Colleen charges over to me, dragging her bin bag as the sun drops fast behind her.

I get to my feet, looking over my shoulder to the sand dunes, scanning them for any sign of my brother.

She squints at me and the realization hits.

Her features soften, and her grip on the garbage bag loosens. “Minnow.”

I smile. “Hey.”

I stuff my hands into my pockets as Heath strides down the sand dunes, a white fishing bucket hanging loose from his fingers.

“Good to have you back, Min,” Colleen says simply.

But I swear her eyes moisten. She quickly turns her face away as if she’s glancing over her shoulder, but I notice how she bends her face into it.

I’ve always felt that Colleen wished she could have done more for Heath and me.

That she carries some guilt about the mess of the past. But I don’t feel that way.

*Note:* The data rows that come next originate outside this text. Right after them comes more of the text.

Definition make_request_context (request_id trace_id : pystr) (session_id : option pystr)
    (auth_method : option AuthMethod) (auth : AuthContext) : result agent_dto_error RequestContext :=
  r ← nonblank_text request_id;
  t ← nonblank_text trace_id;
  mret {| rc_request_id := r; rc_trace_id := t; rc_session_id := optional_text session_id;
          rc_auth_method := auth_method; rc_auth := auth |}.

(** * Audit events *)

Inductive AuditStatus : Type := AuditSUCCESS | AuditFAILURE | AuditDENIED.

Record AuditResource : Type := { res_type : pystr; res_id : pystr; res_metadata : pydict }.

(** [created_at] is the clock's and is left out. *)
Record AuditEvent : Type := {
  ev_request_id : pystr;
  ev_trace_id : pystr;
  ev_tenant_id : pystr;
  ev_user_id : pystr;
  ev_action : pystr;
  ev_resource : AuditResource;
  ev_status : AuditStatus;
  ev_latency_ms : float;
  ev_error_code : option pystr;
  ev_metadata : pydict
}.

Section Audit.
Context `{UnicodeDB}.

Definition make_audit_resource (type id : pystr) (metadata : pydict)
  : result agent_dto_error AuditResource :=
  t ← nonblank_text type;
  i ← nonblank_text id;
  mret {| res_type := t; res_id := i; res_metadata := redact_mapping metadata |}.

Definition make_audit_event (request_id trace_id tenant_id user_id action : pystr)
    (resource : AuditResource) (status : AuditStatus) (latency_ms : float)
    (error_code : option pystr) (metadata : pydict) : result agent_dto_error AuditEvent :=
  r ← nonblank_text request_id;
  t ← nonblank_text trace_id;
  n ← nonblank_text tenant_id;
  us ← nonblank_text user_id;
  a ← nonblank_text action;
  _ ← raise_if (flt latency_ms fzero) NumberOutOfRange;
  mret {| ev_request_id := r; ev_trace_id := t; ev_tenant_id := n; ev_user_id := us;
          ev_action := a; ev_resource := resource; ev_status := status;
          ev_latency_ms := latency_ms; ev_error_code := error_code;
          ev_metadata := redact_mapping metadata |}.
End Audit.

(** * Identifiers *)

(** [re.fullmatch] of a pattern "one character of [first], then at most [more] of
    [rest]" ([None]: any number). *)
Definition ident_match (first rest : N -> bool) (more : option nat) (s : pystr) : bool :=
  match s with
  | [] => false
  | c :: t =>
      first c && forallb rest t
      && match more with Some n => (length t <=? n)%nat | None => true end
  end.

Definition is_lower (c : N) : bool := ((97 <=? c) && (c <=? 122))%N.
Definition is_ident (c : N) : bool := is_alpha c || is_digit c || (c =? 95)%N.
Definition is_dotted (c : N) : bool := is_ident c || ROneOf (u ".:-") c.

Definition _TOOL_NAME_PATTERN : pystr -> bool :=
  ident_match is_lower (fun c => is_lower c || is_digit c || (c =? 95)%N) None.
Definition _SAFE_CITATION_IDENTIFIER_PATTERN : pystr -> bool :=
  ident_match (fun c => is_alpha c || is_digit c) is_dotted (Some 127).
Definition _SAFE_SUMMARY_IDENTIFIER_PATTERN : pystr -> bool :=
  ident_match is_ident is_dotted (Some 127).

Definition _FORBIDDEN_SUMMARY_KEY_PARTS : list pystr := u <$>
  ["absolute_path"; "access_token"; "api_key"; "apikey"; "authorization"; "chunk_text";
   "content"; "cookie"; "credential"; "embedding"; "file_path"; "hidden_reasoning";
   "local_path"; "password"; "private_key"; "prompt"; "provider_payload"; "query"; "raw";
   "secret"; "sql"; "text"; "token"; "vector"]%string.
Definition _SUMMARY_VALUE_SECRET_MARKERS : list pystr := u <$>
  ["api_key"; "authorization:"; "bearer "; "password="; "secret="; "token="]%string.
Definition _FORBIDDEN_METADATA_KEYS : list pystr := u <$>
  ["absolute_path"; "access_token"; "answer"; "api_key"; "authorization"; "content";
   "file_content"; "file_path"; "hidden_reasoning"; "local_path"; "messages"; "password";
   "prompt"; "query"; "raw_output"; "raw_tool_arguments"; "raw_tool_output"; "secret";
   "thought"; "token"; "tool_results"]%string.

(** [s.replace("_", "")]. *)
Definition drop_underscores (s : pystr) : pystr := filter (fun c => c <> 95%N) s.

Definition _looks_like_absolute_path (value : pystr) : bool :=
  let normalized := strip value in
  startswith (u "/") normalized
  || startswith (u "\\") normalized
  || match normalized with
     | a :: b :: c :: _ => is_alpha a && (b =? 58)%N && ((c =? 92) || (c =? 47))%N
     | _ => false
     end.

Definition _looks_like_sensitive_value (value : pystr) : bool :=
  existsb (fun m => contains m (lower value)) _SUMMARY_VALUE_SECRET_MARKERS.

Definition _is_safe_citation_identifier (value : pystr) : bool :=
  _SAFE_CITATION_IDENTIFIER_PATTERN value
  && negb (_looks_like_absolute_path value || _looks_like_sensitive_value value).

(** ** Summaries of recorded calls *)

Section Summary.
Context `{UnicodeDB}.

Definition char_isalnum (c : N) : bool :=
  is_alpha c || is_digit c || ((128 <=? c)%N && unicode_alnum c).

Definition normalized_key (key : pystr) : pystr :=
  replace_char 32 95 (replace_char 45 95 (lower (strip key))).

Definition _is_forbidden_summary_key (value : pystr) : bool :=
  let normalized := normalized_key value in
  let compact := filter (fun c => char_isalnum c = true) normalized in
  existsb (fun part => contains part normalized || contains (drop_underscores part) compact)
    _FORBIDDEN_SUMMARY_KEY_PARTS.

Definition _is_safe_summary_string (value : pystr) : bool :=
  let normalized := strip value in
  match normalized with
  | [] => false
  | _ =>
      negb (200 <? length normalized)%nat
      && negb (_looks_like_absolute_path normalized)
      && negb (_looks_like_sensitive_value normalized)
      && _SAFE_SUMMARY_IDENTIFIER_PATTERN normalized
  end.

(** [_validate_safe_summary_mapping] and [_validate_safe_summary_value] raise at
    the first entry they refuse. *)
Fixpoint _validate_safe_summary_value (value : pyval) : result agent_dto_error unit :=
  match value with
  | VNone | VBool _ | VInt _ => Ok tt
  | VFloat x => if isfinite x then Ok tt else Err NotFinite
  | VStr s => if _is_safe_summary_string s then Ok tt else Err UnsafeSummaryString
  | VDict d =>
      (fix go (d : pydict) : result agent_dto_error unit :=
         match d with
         | [] => Ok tt
         | (key, item) :: d' =>
             if _is_forbidden_summary_key key then Err UnsafeSummaryKey else
             match _validate_safe_summary_value item with Ok _ => go d' | Err e => Err e end
         end) d
  | VList l | VTuple l =>
      (fix go (l : list pyval) : result agent_dto_error unit :=
         match l with
         | [] => Ok tt
         | item :: l' =>
             match _validate_safe_summary_value item with Ok _ => go l' | Err e => Err e end
         end) l
  | VSet _ => Err UnsupportedSummaryValue
  end.
Definition _validate_safe_summary_mapping (value : pydict) : result agent_dto_error unit :=
  _validate_safe_summary_value (VDict value).
End Summary.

Her background presence was comforting enough, and I knew I could walk to her house and watch cartoons with Trav whenever I wanted.

I was always welcome there. That was enough.

But after the incident with Trav…after he was sent away, I stopped going around to her place. Truth is, I felt guilty about what happened with her son. Responsible for it.

We say nothing, and the silence swallows us up. It’s my brother who breaks it, arriving at my side, shoulders stiff, as if he can feel the tension.

“Hey!” someone yells out. Luke waves at us from a yellow-and-white-striped beach towel.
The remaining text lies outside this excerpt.